The diagnosis relies on clinical presentations, physical examination, extensive evaluation of past medical history and family history, and karyotype testing. A 46,XX compatibility is an expected finding of the karyotype test. Laboratory tests and diagnostic imaging are typically insignificant for diagnosis. The relationship of the parents as well as family history of X-linked, autosomal dominant, and autosomal disorders should be considered to confirm SCARF syndrome.

== Treatment and prevention ==

Due to the fact that the syndrome is a genetic condition, there is no specific cure for this syndrome. Treatment is not for the disease itself, but more for management of the associated signs and symptoms of SCARF syndrome and its complications.

The main risk factor is previous family history. This does not guarantee that one will inherit the disease, but it is much more likely compared to someone with no family history. No other risk factors have been identified. Due to this reason, there are not many preventative measures that can be done.
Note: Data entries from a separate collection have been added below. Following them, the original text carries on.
Lemma keeps_after w w1 w2 : reaches w w1 -> keeps w1 w2 -> keeps w w2.
Proof. intros H [? ?]. split; [by etransitivity|done]. Qed.
Lemma keeps_trans w w1 w2 : keeps w w1 -> keeps w1 w2 -> keeps w w2.
Proof. intros [? _]. by apply keeps_after. Qed.
Lemma keeps_refl w : wf w -> holds w -> keeps w w.
Proof. by split; [apply reaches_refl|]. Qed.
Lemma keeps_unseen w w' : reaches w w' -> holds w -> unseen w w' -> keeps w w'.
Proof. intros Hr Hh [Hw Hu]. split; [done|]. unfold holds. by rewrite Hw, Hu. Qed.
Lemma keeps_wf w w' : keeps w w' -> wf w'.
Proof. intros [? _]. eauto. Qed.
Lemma keeps_holds w w' : keeps w w' -> holds w'.
Proof. by intros []. Qed.
Lemma keeps_depth w w' : keeps w w' -> depth w' = depth w.
Proof. by intros [(_ & _ & ?) _]. Qed.

Lemma wlp_keeps {A} (c : M world A) w0 w (Q : A -> world -> Prop) :
  wlp c w (fun _ => keeps w) -> reaches w0 w -> (forall a w', keeps w0 w' -> Q a w') -> wlp c w Q.
Proof. intros Hc Hw HQ. eapply wlp_mono; [exact Hc|]. intros a w' H. apply HQ. by eapply keeps_after. Qed.

(** A call, and the client's code after it. *)
Lemma keeps_bind {A B} (c : M world A) (f : A -> M world B) (R : A -> world -> Prop) w :
  wlp c w (fun a w' => reaches w w' /\ R a w') ->
  (forall a w', wf w' -> R a w' -> wlp (f a) w' (fun _ => keeps w')) ->
  wlp (c ≫= f) w (fun _ => keeps w).
Proof.
  intros Hc Hf. wlp_step. eapply wlp_mono; [exact Hc|]. intros a w1 [Hw1 HR].
  apply (wlp_keeps _ w w1); [by apply Hf; eauto|done|done].
Qed.

(** ** The kernel *)

Lemma wlp_GetTimeTicksNow w (Q : Z -> world -> Prop) :
  wf w ->
  (forall now k, kernel w = TimeTicks now :: k -> 0 < now < 2 ^ 62 -> wf (set_kernel k w) ->
     Q now (set_kernel k w)) ->
  wlp GetTimeTicksNow w Q.
Proof.
  intros Hwf HQ. unfold GetTimeTicksNow. do 2 wlp_step.
  destruct (kernel w) as [|[now| | |] k] eqn:Hk; try done. wlp_steps.
  destruct (wf_less_kernel _ _ _ Hwf Hk). by apply HQ.
Qed.

Lemma wlp_WaitSetRemove w id e (Q : MojoResult -> world -> Prop) :
  wait_set w !! id = Some e -> Q MOJO_RESULT_OK (set_wait_set (delete id (wait_set w)) w) ->
  wlp (WaitSetRemove id) w Q.
Proof. intros He HQ. unfold WaitSetRemove. do 2 wlp_step. rewrite He. by wlp_steps. Qed.

(** ** The interface *)

Lemma wlp_assert_current w (Q : unit -> world -> Prop) :
  wf w -> Q tt w -> wlp assert_current w Q.
Proof. intros Hwf HQ. unfold assert_current. do 2 wlp_step. apply wlp_assert; [apply Hwf|done]. Qed.

Lemma wf_fresh_id w : wf w ->
  wait_set w !! next_id_ (loop w) = None /\ handlers_ (loop w) !! next_id_ (loop w) = None.
Proof.
  intros Hwf.
  assert (Hws : wait_set w !! next_id_ (loop w) = None).
  { apply eq_None_not_Some. intros H. pose proof (wf_fresh w Hwf _ H). lia. }
  split; [done|]. apply eq_None_not_Some. intros H. apply (wf_wait_set w Hwf) in H.
  rewrite Hws in H. by destruct H.
Qed.

(** The deadline queue of a new handler, and what is left to do of [AddHandler]. *)
Definition deadlines_after (w : world) (id : Id) (d : Z) (q : list HandlerDeadlineInfo) : Prop :=
  q = handler_deadlines_ (loop w) \/
  0 < d /\ q = pq_push HandlerDeadlineInfo_lt {| hd_id := id; hd_absolute_deadline := d |}
                 (handler_deadlines_ (loop w)).
(* ===== verification/Environment.v ===== *)
(** The environment of a program: the defaults of src/cpp/environment/lib/environment.cc,
    the default logger (default_logger.cc), and the log macros and their [LogMessage]
    (src/cpp/environment/logging.h and lib/logging.cc). *)
From stdpp Require Import base numbers list option strings gmap.
From Stdlib Require Import ZArith Lia Ascii.
From S2P Require Import Prelude Result RunLoop RunLoopFacts RunLoopSpec.

(** c/include/mojo/environment/logger.h *)
Definition MOJO_LOG_LEVEL_VERBOSE : Z := -1.
Definition MOJO_LOG_LEVEL_INFO : Z := 0.
Definition MOJO_LOG_LEVEL_WARNING : Z := 1.
Definition MOJO_LOG_LEVEL_ERROR : Z := 2.
Definition MOJO_LOG_LEVEL_FATAL : Z := 3.

(** The logger and the waiter that the library provides, or another, that the embedder
    provides. *)
Inductive provided := Default | Custom (n : nat).

Record line := {
  line_level : string;
  line_source : option (string * Z);
  line_message : string;
}.

(** The globals, and what has been printed, the last line first. *)
Record environment := {
  g_default_async_waiter : provided;
  g_default_logger : provided;
  g_minimum_log_level : Z;
  stderr : list line;
}.
Definition initial_environment : environment :=
  {| g_default_async_waiter := Default; g_default_logger := Default;
     g_minimum_log_level := MOJO_LOG_LEVEL_INFO; stderr := [] |}.

Abbreviation envM := (M environment).

(** * environment.cc *)

Definition GetDefaultAsyncWaiter : envM provided := e ← get; mret (g_default_async_waiter e).
Definition SetDefaultAsyncWaiter (async_waiter : option provided) : envM unit := modify (fun e =>
  {| g_default_async_waiter := default Default async_waiter; g_default_logger := g_default_logger e;
     g_minimum_log_level := g_minimum_log_level e; stderr := stderr e |}).
Definition GetDefaultLogger : envM provided := e ← get; mret (g_default_logger e).
Definition SetDefaultLogger (logger : option provided) : envM unit := modify (fun e =>
  {| g_default_async_waiter := g_default_async_waiter e; g_default_logger := default Default logger;
     g_minimum_log_level := g_minimum_log_level e; stderr := stderr e |}).

(** The thread's loop, if there is one. *)
Definition InstantiateDefaultRunLoop {U} (current_loop : option (world U)) (k : list answer) (u : U) :
    outcome (world U) :=
  match current_loop with
  | Some _ => Abort
  | None => Ok (new_run_loop k u)
  end.

Definition DestroyDefaultRunLoop {U} (OnHandleReady : handler_ptr -> Id -> client U)
    (OnHandleError : handler_ptr -> Id -> MojoResult -> client U) (fuel : nat) : M (world U) unit :=
  assert_current;;
  RunLoop_destructor OnHandleReady OnHandleError fuel;;
  w ← get;
  assert_ (negb (current w)).

(** * default_logger.cc *)

Definition GetLogLevelString (log_level : Z) : string :=
  if log_level <=? MOJO_LOG_LEVEL_VERBOSE - 3 then "VERBOSE4+"
  else if log_level =? MOJO_LOG_LEVEL_VERBOSE - 2 then "VERBOSE3"
  else if log_level =? MOJO_LOG_LEVEL_VERBOSE - 1 then "VERBOSE2"
  else if log_level =? MOJO_LOG_LEVEL_VERBOSE then "VERBOSE1"
  else if log_level =? MOJO_LOG_LEVEL_INFO then "INFO"
  else if log_level =? MOJO_LOG_LEVEL_WARNING then "WARNING"
  else if log_level =? MOJO_LOG_LEVEL_ERROR then "ERROR"
  else "FATAL".

Definition print (l : line) : envM unit := modify (fun e =>
  {| g_default_async_waiter := g_default_async_waiter e; g_default_logger := g_default_logger e;
     g_minimum_log_level := g_minimum_log_level e; stderr := l :: stderr e |}).

Definition default_LogMessage (log_level : Z) (source_file : option string) (source_line : Z)
    (message : string) : envM unit :=
  e ← get;
  if log_level <? g_minimum_log_level e then mret tt
  else
    print {| line_level := GetLogLevelString log_level;
             line_source := (fun f => (f, source_line)) <$> source_file;
             line_message := message |};;
    if log_level >=? MOJO_LOG_LEVEL_FATAL then lift Abort else mret tt.

Lemma default_LogMessage_eq log_level source_file source_line message e :
  default_LogMessage log_level source_file source_line message e =
    if log_level <? g_minimum_log_level e then Ok (tt, e)
    else if log_level >=? MOJO_LOG_LEVEL_FATAL then Abort
    else print {| line_level := GetLogLevelString log_level;
                  line_source := (fun f => (f, source_line)) <$> source_file; line_message := message |} e.
Proof.
  unfold default_LogMessage, mbind, M_bind, get, print, modify. destruct (log_level <? _); [done|].
  by destruct (log_level >=? _).
Qed.

Definition default_GetMinimumLogLevel : envM Z := e ← get; mret (g_minimum_log_level e).
Definition default_SetMinimumLogLevel (minimum_log_level : Z) : envM unit := modify (fun e =>
  {| g_default_async_waiter := g_default_async_waiter e; g_default_logger := g_default_logger e;
     g_minimum_log_level := Z.min minimum_log_level MOJO_LOG_LEVEL_FATAL; stderr := stderr e |}).

(** * logging.cc and logging.h *)

(** The name after the last separator: [rv] is where it starts, as far as [s] is read. *)
Fixpoint filename_from (rv s : string) : string :=
  match s with
  | EmptyString => rv
  | String c s' =>
      filename_from (if (Ascii.eqb c "/" || Ascii.eqb c "\")%char then s' else rv) s'
  end.
Definition GetFilename (s : string) : string := filename_from s s.

Section Macros.
(** A logger that the embedder provides. *)
Context (custom_LogMessage : nat -> Z -> option string -> Z -> string -> envM unit)
  (custom_GetMinimumLogLevel : nat -> envM Z).

Definition logger_LogMessage (l : provided) : Z -> option string -> Z -> string -> envM unit :=
  match l with Default => default_LogMessage | Custom n => custom_LogMessage n end.
Definition logger_GetMinimumLogLevel (l : provided) : envM Z :=
  match l with Default => default_GetMinimumLogLevel | Custom n => custom_GetMinimumLogLevel n end.

(** The message object is destroyed at the end of the statement: its destructor logs what
    has been streamed into it. *)
Definition LogMessage (log_level : Z) (file : string) (line : Z) (streamed : string) : envM unit :=
  l ← GetDefaultLogger;
  logger_LogMessage l log_level (Some (GetFilename file)) (wrap32 line) streamed.

Definition MOJO_LAZY_LOG_STREAM (level : Z) (condition : bool) (file : string) (line : Z) (streamed : string) :
    envM unit :=
  if negb condition then mret tt else LogMessage level file line streamed.

Definition MOJO_SHOULD_LOG (level : Z) : envM bool :=
  l ← GetDefaultLogger;
  min ← logger_GetMinimumLogLevel l;
  mret (level >=? min).

Definition MOJO_LOG (level : Z) (file : string) (line : Z) (streamed : string) : envM unit :=
  b ← MOJO_SHOULD_LOG level; MOJO_LAZY_LOG_STREAM level b file line streamed.

Definition MOJO_LOG_IF (level : Z) (condition : bool) (file : string) (line : Z) (streamed : string) : envM unit :=
  b ← MOJO_SHOULD_LOG level; MOJO_LAZY_LOG_STREAM level (b && condition) file line streamed.

(** [text] is the text of the condition. *)
Definition MOJO_CHECK (condition : bool) (text file : string) (line : Z) (streamed : string) : envM unit :=
  MOJO_LAZY_LOG_STREAM MOJO_LOG_LEVEL_FATAL (negb condition) file line
    ("Check failed: " ++ text ++ ". " ++ streamed)%string.

(** Without the checks of a debug build the condition is compiled and not evaluated. *)
Definition MOJO_DCHECK (debug condition : bool) (text file : string) (line : Z) (streamed : string) : envM unit :=
  if debug then MOJO_CHECK condition text file line streamed
  else MOJO_LAZY_LOG_STREAM MOJO_LOG_LEVEL_FATAL (if false then negb condition else false) file line streamed.

(** * Properties *)

(** The globals as the functions of the library leave them. *)
Inductive environment_reachable : environment -> Prop :=
  | env_initial : environment_reachable initial_environment
  | env_set_minimum e x e' : environment_reachable e ->
      default_SetMinimumLogLevel x e = Ok (tt, e') -> environment_reachable e'
  | env_set_logger e x e' : environment_reachable e -> SetDefaultLogger x e = Ok (tt, e') -> environment_reachable e'
  | env_set_waiter e x e' : environment_reachable e -> SetDefaultAsyncWaiter x e = Ok (tt, e') -> environment_reachable e'
  | env_log e level file line streamed e' : environment_reachable e ->
      default_LogMessage level file line streamed e = Ok (tt, e') -> environment_reachable e'.

Lemma minimum_at_most_fatal e : environment_reachable e -> g_minimum_log_level e <= MOJO_LOG_LEVEL_FATAL.
Proof.
  induction 1 as [|e x e' _ IH H|e x e' _ IH H|e x e' _ IH H|e level file line streamed e' _ IH H].
  - done.
  - injection H as H. rewrite <- H. simpl. unfold MOJO_LOG_LEVEL_FATAL. lia.
  - injection H as H. by rewrite <- H.
  - injection H as H. by rewrite <- H.
  - rewrite default_LogMessage_eq in H. destruct (level <? g_minimum_log_level e).
    + injection H as H. by rewrite <- H.
    + destruct (level >=? MOJO_LOG_LEVEL_FATAL); [done|]. injection H as H. by rewrite <- H.
Qed.

(** With the default logger, whatever its minimum level has been set to, a check that
    fails prints its text and ends the program, and one that holds does nothing; a
    [MOJO_DCHECK] is such a check in a debug build and nothing in others; and a message of
    a level below [FATAL] never ends the program. That is what [MOJO_CHECK] and
    [MOJO_DCHECK] are taken to do elsewhere in this development. *)
Theorem failed_checks_abort e debug condition level text file line streamed :
  environment_reachable e -> g_default_logger e = Default ->
  MOJO_CHECK condition text file line streamed e = (if condition then Ok (tt, e) else Abort) /\
  MOJO_DCHECK debug condition text file line streamed e = (if debug && negb condition then Abort else Ok (tt, e)) /\
  (level < MOJO_LOG_LEVEL_FATAL -> exists e', MOJO_LOG level file line streamed e = Ok (tt, e') /\
     stderr e' = if level >=? g_minimum_log_level e
                 then {| line_level := GetLogLevelString level; line_source := Some (GetFilename file, wrap32 line);
                         line_message := streamed |} :: stderr e
                 else stderr e).
Proof.
  intros Hr Hd. pose proof (minimum_at_most_fatal _ Hr) as Hmin.
  assert (Hlog : forall l t, LogMessage l file line t e = default_LogMessage l (Some (GetFilename file)) (wrap32 line) t e).
  { intros l t. unfold LogMessage. rewrite (run_bind _ _ _ _ _ (eq_refl (GetDefaultLogger e))). cbn beta. by rewrite Hd. }
  assert (Hcheck : forall c t s, MOJO_CHECK c t file line s e = (if c then Ok (tt, e) else Abort)).
  { intros [] t s; [done|]. unfold MOJO_CHECK, MOJO_LAZY_LOG_STREAM. cbn [negb]. rewrite Hlog, default_LogMessage_eq.
    destruct (Z.ltb_spec MOJO_LOG_LEVEL_FATAL (g_minimum_log_level e)); [lia|done]. }
  split; [apply Hcheck|]. split.
  { destruct debug; simpl; [|done]. rewrite Hcheck. by destruct condition. }
  intros Hl. assert (Hshould : MOJO_SHOULD_LOG level e = Ok (level >=? g_minimum_log_level e, e)).
  { unfold MOJO_SHOULD_LOG. rewrite (run_bind _ _ _ _ _ (eq_refl (GetDefaultLogger e))). cbn beta. by rewrite Hd. }
  unfold MOJO_LOG. rewrite (run_bind _ _ _ _ _ Hshould). unfold MOJO_LAZY_LOG_STREAM.
  rewrite Z.geb_leb. destruct (Z.leb_spec (g_minimum_log_level e) level) as [Hge|Hlt]; cbn [negb]; [|by exists e].
  rewrite Hlog, default_LogMessage_eq. destruct (Z.ltb_spec level (g_minimum_log_level e)); [lia|].
  rewrite Z.geb_leb. destruct (Z.leb_spec MOJO_LOG_LEVEL_FATAL level); [lia|]. by eexists.
Qed.
End Macros.

(** No separator in a string. *)
Fixpoint no_separator (s : string) : bool :=
  match s with
  | EmptyString => true
  | String c s => negb ((Ascii.eqb c "/" || Ascii.eqb c "\")%char) && no_separator s
  end.

(** The file's name without its directories: what follows the last separator, if there is
    one. *)
Theorem GetFilename_spec s :
  no_separator (GetFilename s) = true /\
  (GetFilename s = s \/ exists dirs c, s = (dirs ++ String c (GetFilename s))%string /\
     (c = "/" \/ c = "\")%char).
Proof.
  unfold GetFilename.
  assert (H : forall s rv, (no_separator s = true /\ filename_from rv s = rv) \/
    (no_separator (filename_from rv s) = true /\ exists dirs c, s = (dirs ++ String c (filename_from rv s))%string /\
     (c = "/" \/ c = "\")%char)).
  { clear s. intros s. induction s as [|c s IH]; intros rv; [by left|].
    cbn [filename_from no_separator]. destruct ((Ascii.eqb c "/" || Ascii.eqb c "\")%char) eqn:Hc.
    - right. destruct (IH s) as [[Hn ->]|[Hn (dirs & c' & Hs & Hc')]].
      + split; [done|]. exists "", c. split; [done|]. apply orb_true_iff in Hc.
        destruct Hc as [Hc|Hc]; apply Ascii.eqb_eq in Hc; auto.
      + split; [done|]. exists (String c dirs), c'. split; [|done]. by rewrite Hs at 1.
    - destruct (IH rv) as [[Hn Hf]|[Hn (dirs & c' & Hs & Hc')]].
      + by left.
      + right. split; [done|]. exists (String c dirs), c'. split; [|done]. by rewrite Hs at 1. }
  destruct (H s s) as [[Hn ->]|[Hn Hex]]; auto.
Qed.

(** Destroying a loop in use fails no assertion. *)
Theorem DestroyDefaultRunLoop_ok {U} (I : assertion U) (OnHandleReady : handler_ptr -> Id -> client U)
    (OnHandleError : handler_ptr -> Id -> MojoResult -> client U) fuel w :
  (forall h id, client_ok I (notified I h id) (OnHandleReady h id)) ->
  (forall h id r, client_ok I (notified I h id) (OnHandleError h id r)) ->
  in_use I w -> holds I w ->
  wlp (DestroyDefaultRunLoop OnHandleReady OnHandleError fuel) w (fun _ w' =>
    live (trace w') = ∅ /\ I ∅ (user w')).
Proof.
  intros Hready Herror Hw HI. unfold DestroyDefaultRunLoop. wlp_step.
  apply (wlp_assert_current I); [apply Hw|]. wlp_step.
  eapply wlp_mono; [by eapply RunLoop_destructor_runs|].
  intros _ w' (_ & Hl & Hc & HI'). do 2 wlp_step. apply wlp_assert; [by rewrite Hc|done].
Qed.

Lemma failed_checks_abort_witness :
  MOJO_CHECK (fun _ _ _ _ _ => mret tt) false "a == b" "src/x.cc" 12 "" initial_environment = Abort.
Proof.
  exact (proj1 (failed_checks_abort (fun _ _ _ _ _ => mret tt) (fun _ => mret 0) initial_environment true false 0
    "a == b" "src/x.cc" 12 "" env_initial eq_refl)).
Defined.
(* ===== verification/RouterFacts.v ===== *)
(** The router and its connector keep their promises under any application code:
    the invariant of their state, and that every operation keeps it. *)
From stdpp Require Import base numbers list option gmap sets.
From coqutil Require Import Byte.
From Stdlib Require Import ZArith Lia.
From S2P Require Import Prelude Result CMem Buffer Descriptor Validate Message Serialization.
From S2P Require Import SerializationFacts Router.

(** * The protocol of requests and responses

    A function and a predicate of what has happened, the last event first. *)

(** The requests that wait for their response. *)
Fixpoint outstanding (tr : list event) : gmap Z responder :=
  match tr with
  | [] => ∅
  | Requested id r :: tr => <[id := r]> (outstanding tr)
  | Responded id _ :: tr => delete id (outstanding tr)
  | _ :: tr => outstanding tr
  end.

(** How many times a request was tried. *)
Fixpoint attempts (tr : list event) : Z :=
  match tr with
  | [] => 0
  | Requested _ _ :: tr | Refused _ :: tr => 1 + attempts tr
  | _ :: tr => attempts tr
  end.

Definition failed (tr : list event) : Prop := ErrorNotified ∈ tr.

(** The id of a new request: never 0, and until they run out the next one. *)
Definition new_id (id : Z) (tr : list event) : Prop :=
  0 < id < 2 ^ 64 /\ (attempts tr < 2 ^ 64 - 1 -> id = attempts tr + 1).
If there is family history of the syndrome, genetic counseling should be considered before planning children to assess the risk of passing the disease onto future generations. Regular blood tests and physical examinations should be done as well to ensure no change in health status.

== Prognosis ==

The prognosis of SCARF syndrome depends on the severity of the signs and symptoms experienced, as well as if there are any associated complications. If the symptoms are mild, the prognosis will be better than that of someone with symptoms that are severe. There is no general prognosis for SCARF syndrome and it should be assessed independently for each case.

== Epidemiology ==

This syndrome is very rare with a prevalence rate of less than 1/1000000 worldwide. The age of onset is typically neonatal or during infancy, but there has been a case reported in a 7-year-old male as well. There is no evidence that the syndrome is more prevalent in a specific ethnicity, but it is more prevalent in males due to its X-linked recessive inheritance. Since males only have one X chromosome, this means that only one mutation is required for the syndrome to be inherited. Females have two X chromosomes, which means that the mutation must be present on both chromosomes in order to be inherited.

== Current Research ==

There is no current research exclusive to SCARF syndrome. However, research is being actively conducted on finding a treatment and prevention method for both inherited and acquired genetic disorders. This includes research in the Netherlands on the genetic causes of facial abnormalities and its associated complications and symptoms. The study involves the identification of new casual genes related to craniosynostosis including EFNB1 and TCF12 as well as genes involved in rare craniofacial malformations, including ALX3 and RAB23. This research can help identify other genes possibly linked to the development of SCARF syndrome. There is a current clinical trial in the United Kingdom that involves the use of Sarilumab injections for the treatment of musculoskeletal and connective tissue disorders. This clinical trial has the potential of developing a treatment that could be applied to numerous disorders of the musculoskeletal system and connective tissue, such as SCARF syndrome.